> **DATA FOR THIS TASK**

============================================================

(** * Hercules DJ Console driver (herculeslinux.cpp): event decoding

    A shallow embedding of the two event handlers of [HerculesLinux] and a
    verification of the properties stated for them:

    - [LibDjConsole.consoleEvent], the handler compiled under
      [__LIBDJCONSOLE__] (with [__THOMAS_HERC__], which the file defines);
    - [Evdev.getNextEvent_EV_ABS], the [EV_ABS] branch of [getNextEvent] in
      the original implementation (compiled when [__LIBDJCONSOLE__] is not
      defined), with the revised [Evdev.PitchChange].

    C++ [int] is a 32-bit two's complement integer, embedded in [Z] with the
    wrap-around written out ([to_int]).  A [double] is embedded as the
    rational number it holds: every [double] the properties below speak of is
    an integer or an integer plus or minus one half, divided by two, which
    binary64 computes without rounding.  The one expression that does round
    (the tone-control formula of [getNextEvent]) is marked where it is
    defined. *)

From Stdlib Require Import ZArith QArith List Bool Lia String.
Import ListNotations.
Local Open Scope Z_scope.

(** ** Machine integers *)

Definition int_min : Z := -2147483648.
Definition int_max : Z := 2147483647.

Definition in_int (z : Z) : Prop := int_min <= z <= int_max.

(** Reduction of an integer to the 32-bit signed range. *)
Definition to_int (z : Z) : Z := (z + 2147483648) mod 4294967296 - 2147483648.

Definition int_add (a b : Z) : Z := to_int (a + b).
Definition int_sub (a b : Z) : Z := to_int (a - b).
Definition int_mul (a b : Z) : Z := to_int (a * b).
Definition int_neg (a : Z) : Z := to_int (- a).
(** [a / b] on [int] truncates toward zero. *)
Definition int_div (a b : Z) : Z := to_int (Z.quot a b).

(** [double] values, see the header. *)
Definition double : Type := Q.
Definition double_of_int (z : Z) : double := inject_Z z.

(** Conversion of a [double] to [int], as the assignment to an [int]
    member does it: the value truncated toward zero when that is an [int].
    Out of the range the conversion is undefined in C++; the embedding
    takes what the conversion instruction of x86 gives there, the smallest
    [int]. *)
Definition int_of_double (x : double) : Z :=
  let z := Z.quot (Qnum x) (Zpos (Qden x)) in
  if (int_min <=? z) && (z <=? int_max) then z else int_min.

(** ** Control objects and the driver's outputs *)

(** The [m_pControlObject...] members the two handlers write to. *)
Inductive ControlObject : Type :=
| LeftVolume | RightVolume | Crossfade
| LeftTreble | LeftMiddle | LeftBass
| RightTreble | RightMiddle | RightBass
| LeftPitch | RightPitch
| LeftJog | RightJog
| LeftBtnPlay | RightBtnPlay
| LeftBtnCue | RightBtnCue
| LeftBtnCueAndStop | RightBtnCueAndStop
| LeftBtnPitchBendMinus | LeftBtnPitchBendPlus
| RightBtnPitchBendMinus | RightBtnPitchBendPlus
| LeftBtnTrackPrev | LeftBtnTrackNext
| RightBtnTrackPrev | RightBtnTrackNext
| LeftBtnMasterTempo | RightBtnMasterTempo
| LeftBtnHeadphone | RightBtnHeadphone
| LeftBtnAutobeat | RightBtnAutobeat.

(** What a handler does to the outside, in program order. *)
Inductive Output : Type :=
| SendEvent (v : double) (c : ControlObject)
| SendButtonEvent (pressed : bool) (c : ControlObject)
| LedsSetBit (led : Z) (on : bool)
| QDebug (format : string) (texts : list string) (numbers : list Z).

(** The continuous-sink and button-sink writes of a trace. *)
Definition is_sink_write (o : Output) : bool :=
  match o with
  | SendEvent _ _ | SendButtonEvent _ _ => true
  | LedsSetBit _ _ | QDebug _ _ _ => false
  end.

Definition sink_writes (out : list Output) : list Output :=
  filter is_sink_write out.

Definition is_qdebug (o : Output) : bool :=
  match o with
  | QDebug _ _ _ => true
  | _ => false
  end.

(** ** The rotary filter

    [rotary.h] is not among the sources; the handlers only call
    [setCalibration] and [filter] on the two [Rotary] objects, which are
    kept abstract. *)
Class RotaryOps (Rotary : Type) : Type := {
  Rotary_setCalibration : Rotary -> Z -> Rotary;
  Rotary_filter : Rotary -> double -> Rotary * double
}.

(** ** The members of [HerculesLinux] the handlers use

    The class is declared in [hercules.h] and [herculeslinux.h], which are
    not among the sources.  The [m_iJog...] and [m_dJog...Old] members only
    ever hold integers (raw values, sums of deltas, [-1]); they are embedded
    in [Z]. *)
Record HerculesLinux {Rotary : Type} : Type := mkHerculesLinux {
  m_iPitchLeft : Z;
  m_iPitchRight : Z;
  m_iPitchOffsetLeft : Z;
  m_iPitchOffsetRight : Z;
  m_iJogLeft : Z;
  m_iJogRight : Z;
  m_dJogLeftOld : Z;
  m_dJogRightOld : Z;
  m_dLeftVolumeOld : double;
  m_dRightVolumeOld : double;
  m_bHeadphoneLeft : bool;
  m_bHeadphoneRight : bool;
  m_bMasterTempoLeft : bool;
  m_bMasterTempoRight : bool;
  m_iHerculesHeadphonesSelection : Z;
  m_pRotaryLeft : Rotary;
  m_pRotaryRight : Rotary
}.
Arguments HerculesLinux : clear implicits.
Arguments mkHerculesLinux {Rotary}.

(** Assignment to one member. *)
Section Assign.
Context {Rotary : Type}.

Definition set_m_iPitchLeft (v : Z) (s : HerculesLinux Rotary)
  : HerculesLinux Rotary :=
  mkHerculesLinux v (m_iPitchRight s) (m_iPitchOffsetLeft s)
    (m_iPitchOffsetRight s) (m_iJogLeft s) (m_iJogRight s) (m_dJogLeftOld s)
    (m_dJogRightOld s) (m_dLeftVolumeOld s) (m_dRightVolumeOld s)
    (m_bHeadphoneLeft s) (m_bHeadphoneRight s) (m_bMasterTempoLeft s)
    (m_bMasterTempoRight s) (m_iHerculesHeadphonesSelection s)
    (m_pRotaryLeft s) (m_pRotaryRight s).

============================================================

> **WHAT TO DO**
Copy whichever lines in the listing above hold "only".

> **SOLUTION BELOW**
    [rotary.h] is not among the sources; the handlers only call
    not among the sources.  The [m_iJog...] and [m_dJog...Old] members only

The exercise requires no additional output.